INSTRUCTIONS TO FOLLOW:
Quote the entries below from the line with "unfold slice_le. intros" through the line with "- unfold decode_signed_tx.", both ends included, and only those lines.

(RECORDS FOR THE EXERCISE begins)

(* ===== verification/Ssz.v ===== *)
(** * Ssz: the SSZ encodings of the primitive types and of signed transactions

    Models [src/crates/aii-codec/src/ssz.rs] and the [SignedTx] of
    [src/crates/aii-types/src/signed_tx.rs].  The fixed-size types share one definition,
    indexed by their length. *)
From stdpp Require Import base tactics numbers list.
From Stdlib Require Import NArith Lia.
From Stdlib.Init Require Import Byte.
From S2P Require Import Prelude Bytes Crypto Codec Tx.

Inductive SszError :=
| SszInvalidLength (expected actual : nat)
| SszInvalidByte (b : N)
| BadOffsetTable.

Record SignedTx := mkSignedTx {
  st_algo_id : AlgoId;
  st_pubkey : bytes;
  st_signature : bytes;
  st_payload : bytes
}.

(** [H256], [Address], [BlsPubKey] and [BlsSignature]: a copy of [n] bytes. *)
Definition ssz_encode_fixed {n} (a : array n) : bytes := arr_bytes a.

Definition ssz_decode_fixed (n : nat) (b : bytes) : res SszError (array n) :=
  if negb (length b =? n)%nat then Err (SszInvalidLength n (length b)) else expect (arr_of b).

Definition ssz_encode_h256 (h : H256) : bytes := ssz_encode_fixed h.
Definition ssz_decode_h256 (b : bytes) : res SszError H256 := ssz_decode_fixed 32 b.
Definition ssz_encode_address (a : Address) : bytes := ssz_encode_fixed a.
Definition ssz_decode_address (b : bytes) : res SszError Address := ssz_decode_fixed 20 b.
Definition encode_bls_pubkey (k : array 48) : bytes := ssz_encode_fixed k.
Definition decode_bls_pubkey (b : bytes) : res SszError (array 48) := ssz_decode_fixed 48 b.
Definition encode_bls_signature (s : array 96) : bytes := ssz_encode_fixed s.
Definition decode_bls_signature (b : bytes) : res SszError (array 96) := ssz_decode_fixed 96 b.

Definition ssz_algo (b : N) : res SszError AlgoId := map_err (fun _ => SszInvalidByte b) (algo_from_byte b).

Definition encode_algo_id (a : AlgoId) : bytes := [byte_of_N (algo_as_byte a)].

Definition decode_algo_id (b : bytes) : res SszError AlgoId :=
  if negb (length b =? 1)%nat then Err (SszInvalidLength 1 (length b))
  else x ← slice_be 1 b 0; ssz_algo x.

(** The algorithm byte and the three offsets. *)
Definition FIXED_PART : nat := 13.

Definition encode_signed_tx (tx : SignedTx) : bytes :=
  let off1 := N.of_nat FIXED_PART in
  let off2 := wrapping_add u32_mod off1 (len (st_pubkey tx) mod u32_mod) in
  let off3 := wrapping_add u32_mod off2 (len (st_signature tx) mod u32_mod) in
  byte_of_N (algo_as_byte (st_algo_id tx)) ::
    le_bytes 4 off1 ++ le_bytes 4 off2 ++ le_bytes 4 off3 ++ st_pubkey tx ++ st_signature tx ++ st_payload tx.

Definition slice_le (n : nat) (l : bytes) (off : nat) : res SszError N :=
  s ← slice l off n; mret (le_value s).

Definition decode_signed_tx (b : bytes) : res SszError SignedTx :=
  if (length b <? FIXED_PART)%nat then Err (SszInvalidLength FIXED_PART (length b))
  else
    x ← slice_be 1 b 0;
    algo_id ← ssz_algo x;
    off1 ← slice_le 4 b 1;
    off2 ← slice_le 4 b 5;
    off3 ← slice_le 4 b 9;
    if negb (off1 =? N.of_nat FIXED_PART) || (off2 <? off1) || (off3 <? off2) || (len b <? off3)
    then Err BadOffsetTable
    else
      pubkey ← slice b (N.to_nat off1) (N.to_nat (off2 - off1));
      signature ← slice b (N.to_nat off2) (N.to_nat (off3 - off2));
      payload ← slice b (N.to_nat off3) (length b - N.to_nat off3);
      mret (mkSignedTx algo_id pubkey signature payload).

(** ** Properties *)

(** The fixed types decode exactly from their own encoding. *)
Theorem ssz_fixed_iff n (b : bytes) (a : array n) : ssz_decode_fixed n b = Ok a <-> b = ssz_encode_fixed a.
Proof.
  unfold ssz_decode_fixed, ssz_encode_fixed. destruct (Nat.eqb_spec (length b) n) as [Hl|Hl]; cbn [negb].
  - rewrite expect_Ok, arr_of_Some. by split.
  - split; [done|]. intros ->. by rewrite arr_length in Hl.
Qed.

Lemma algo_from_as a : algo_from_byte (algo_as_byte a) = Ok a.
Proof. by destruct a. Qed.

Lemma algo_from_byte_Ok x a : algo_from_byte x = Ok a -> x = algo_as_byte a.
Proof.
  unfold algo_from_byte. intros H. repeat (case_match; simplify_eq; try done).
Qed.

Lemma slice_le_cursor l off n x rest :
  drop off l = le_bytes n x ++ rest -> x < 256 ^ N.of_nat n -> (0 < n)%nat ->
  slice_le n l off = Ok x /\ drop (off + n) l = rest.
Proof.
  intros H Hx Hn. pose proof (drop_cons_le l off n _ _ H (length_le_bytes n x) Hn).
  destruct (slice_cursor (E := SszError) l off n _ _ H (length_le_bytes n x)) as [Hs Hd]; [lia|].
  split; [|done]. unfold slice_le. rewrite Hs. cbn [mbind res_bind]. by rewrite le_value_small.
Qed.

Lemma slice_le_Ok l off n x :
  slice_le n l off = Ok x -> drop off l = le_bytes n x ++ drop (off + n) l /\ x < 256 ^ N.of_nat n.
Proof.
  unfold slice_le. intros (s & Hs & [= <-])%bind_Ok. apply slice_Ok in Hs as (Hd & <- & _).
  split; [|apply le_value_lt]. by rewrite le_bytes_value.
Qed.

(** A signed transaction decodes exactly from its own encoding: decoding what was encoded
    gives it back as long as the offsets fit 32 bits, and no other byte string decodes
    to it. *)
Theorem signed_tx_iff (b : bytes) (tx : SignedTx) :
  decode_signed_tx b = Ok tx <->
  b = encode_signed_tx tx /\ 13 + len (st_pubkey tx) + len (st_signature tx) < u32_mod.
Proof.
  split.
  - unfold decode_signed_tx. destruct (Nat.ltb_spec (length b) FIXED_PART) as [|Hlen]; [done|].
    intros (x & Hx & H)%bind_Ok. apply bind_Ok in H as (algo & Halgo & H).
    apply bind_Ok in H as (off1 & H1 & H). apply bind_Ok in H as (off2 & H2 & H). apply bind_Ok in H as (off3 & H3 & H).
    destruct (_ || _) eqn:Hc; [done|]. rewrite !orb_false_iff, negb_false_iff, N.eqb_eq, !N.ltb_ge in Hc.
    destruct Hc as [[[-> Hle2] Hle3] Hle]. apply bind_Ok in H as (pk & Hpk & H).
    apply bind_Ok in H as (sig & Hsig & H). apply bind_Ok in H as (pl & Hpl & [= <-]). cbn [st_pubkey st_signature].
    unfold ssz_algo in Halgo. apply map_err_Ok, algo_from_byte_Ok in Halgo. subst x.
    apply slice_be_Ok in Hx as [Hx _]. apply slice_le_Ok in H1 as [H1 _], H2 as [H2 Hlt2], H3 as [H3 Hlt3].
    apply slice_Ok in Hpk as (Hpk & Hlpk & _), Hsig as (Hsig & Hlsig & _), Hpl as (Hpl & Hlpl & _).
    assert (u32_mod = 256 ^ 4) as Hm by done. assert (len pk = off2 - 13) as Hpn by (unfold len, FIXED_PART in *; lia).
    assert (len sig = off3 - off2) as Hsn by (unfold len; lia). change (N.of_nat 4) with 4 in *. unfold FIXED_PART in *.
    split; [|lia]. unfold encode_signed_tx. cbn [st_algo_id st_pubkey st_signature st_payload]. unfold FIXED_PART.
    rewrite Hpn, Hsn, !N.mod_small, !wrapping_add_small by (rewrite ?N.mod_small; lia).
    replace (N.of_nat 13 + (off2 - 13)) with off2 by lia. replace (off2 + (off3 - off2)) with off3 by lia.
    cbn [drop Nat.add] in *. rewrite drop_0 in Hx. rewrite Hx. cbn [be_bytes le_bytes rev app].
    f_equal. rewrite H1. f_equal. rewrite H2. f_equal. rewrite H3. f_equal.
    change (N.to_nat (N.of_nat 13)) with 13%nat in *. rewrite Hpk. f_equal.
    replace (13 + N.to_nat (off2 - N.of_nat 13))%nat with (N.to_nat off2) by lia. rewrite Hsig. f_equal.
    replace (N.to_nat off2 + N.to_nat (off3 - off2))%nat with (N.to_nat off3) by lia. rewrite Hpl.
    rewrite (drop_ge b) by (unfold len in Hle; lia). by rewrite app_nil_r.
  - destruct tx as [algo pk sig pl]. cbn [st_pubkey st_signature]. intros [-> Hfit].
    unfold encode_signed_tx. cbn [st_algo_id st_pubkey st_signature st_payload]. unfold FIXED_PART.
    rewrite !N.mod_small, !wrapping_add_small by (rewrite ?N.mod_small, ?wrapping_add_small; lia).
    set (off2 := N.of_nat 13 + len pk). set (off3 := off2 + len sig).
    set (b := _ :: _). assert (drop 0 b = be_bytes 1 (algo_as_byte algo) ++ drop 1 b) as H0 by done.
    assert (drop 1 b = le_bytes 4 (N.of_nat 13) ++ (le_bytes 4 off2 ++ le_bytes 4 off3 ++ pk ++ sig ++ pl)) as H1 by done.
    assert (length b = 13 + length pk + length sig + length pl)%nat as Hb.
    { unfold b. cbn [length]. rewrite !length_app, !length_le_bytes. lia. }
    unfold decode_signed_tx, FIXED_PART. rewrite (proj2 (Nat.ltb_ge _ _)) by lia.
    destruct (slice_be_cursor (E := SszError) b 0 1 _ _ H0) as [-> _]; [by destruct algo|lia|].
    cbn [mbind res_bind]. unfold ssz_algo. rewrite algo_from_as. cbn [map_err mbind res_bind].
    destruct (slice_le_cursor b 1 4 _ _ H1) as [-> H2]; [done|lia|]. cbn [mbind res_bind].
    change (256 ^ N.of_nat 4) with u32_mod in *.
    destruct (slice_le_cursor b 5 4 _ _ H2) as [-> H3]; [unfold off2; cbn; lia|lia|]. cbn [mbind res_bind].
    destruct (slice_le_cursor b 9 4 _ _ H3) as [-> H4]; [unfold off3, off2; cbn; lia|lia|]. cbn [mbind res_bind].
    cbn [Nat.add] in H4. rewrite N.eqb_refl. cbn [negb orb]. unfold len in *.
    rewrite !(proj2 (N.ltb_ge _ _)) by lia. cbn [orb].
    destruct (slice_cursor (E := SszError) b 13 (N.to_nat (off2 - N.of_nat 13)) pk _ H4) as [Hp H5]; [lia..|].
    change (N.to_nat (N.of_nat 13)) with 13%nat. rewrite Hp. cbn [mbind res_bind].
    replace (13 + N.to_nat (off2 - N.of_nat 13))%nat with (N.to_nat off2) in H5 by lia.
    destruct (slice_cursor (E := SszError) b (N.to_nat off2) (N.to_nat (off3 - off2)) sig _ H5) as [Hs H6]; [lia..|].
    rewrite Hs. cbn [mbind res_bind]. replace (N.to_nat off2 + N.to_nat (off3 - off2))%nat with (N.to_nat off3) in H6 by lia.
    rewrite <-(app_nil_r pl) in H6.
    destruct (slice_cursor (E := SszError) b (N.to_nat off3) (length b - N.to_nat off3) pl [] H6) as [Hl _]; [lia..|].
    by rewrite Hl.
Qed.

(** Decoding arbitrary bytes returns a transaction or an error: no slice is out of range. *)
Theorem decode_signed_tx_total (b : bytes) : decode_signed_tx b <> Panic.
Proof.
  unfold decode_signed_tx. destruct (Nat.ltb_spec (length b) FIXED_PART) as [|Hlen]; [done|]. unfold FIXED_PART in *.
  rewrite slice_be_in by lia. cbn [mbind res_bind]. destruct (ssz_algo _) as [a|e|] eqn:Ha; [|done|].
  2: { unfold ssz_algo in Ha. destruct (algo_from_byte _) eqn:Hf; try done.
       unfold algo_from_byte in Hf. repeat (case_match; try done). }
  unfold slice_le. cbn [mbind res_bind]. rewrite !slice_in by lia. cbn [mbind res_bind mret res_ret].
  generalize (le_value (take 4 (drop 1 b))), (le_value (take 4 (drop 5 b))), (le_value (take 4 (drop 9 b))).
  intros o1 o2 o3. destruct (_ || _) eqn:Hc; [done|]. rewrite !orb_false_iff, !N.ltb_ge in Hc.
  destruct Hc as [[[_ H2] H3] Hb]. unfold len in Hb. rewrite !slice_in by lia. done.
Qed.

(RECORDS FOR THE EXERCISE ends)

SOLUTION TO THIS PROBLEM:
  unfold slice_le. intros (s & Hs & [= <-])%bind_Ok. apply slice_Ok in Hs as (Hd & <- & _).
  split; [|apply le_value_lt]. by rewrite le_bytes_value.
Qed.

(** A signed transaction decodes exactly from its own encoding: decoding what was encoded
    gives it back as long as the offsets fit 32 bits, and no other byte string decodes
    to it. *)
Theorem signed_tx_iff (b : bytes) (tx : SignedTx) :
  decode_signed_tx b = Ok tx <->
  b = encode_signed_tx tx /\ 13 + len (st_pubkey tx) + len (st_signature tx) < u32_mod.
Proof.
  split.
  - unfold decode_signed_tx. destruct (Nat.ltb_spec (length b) FIXED_PART) as [|Hlen]; [done|].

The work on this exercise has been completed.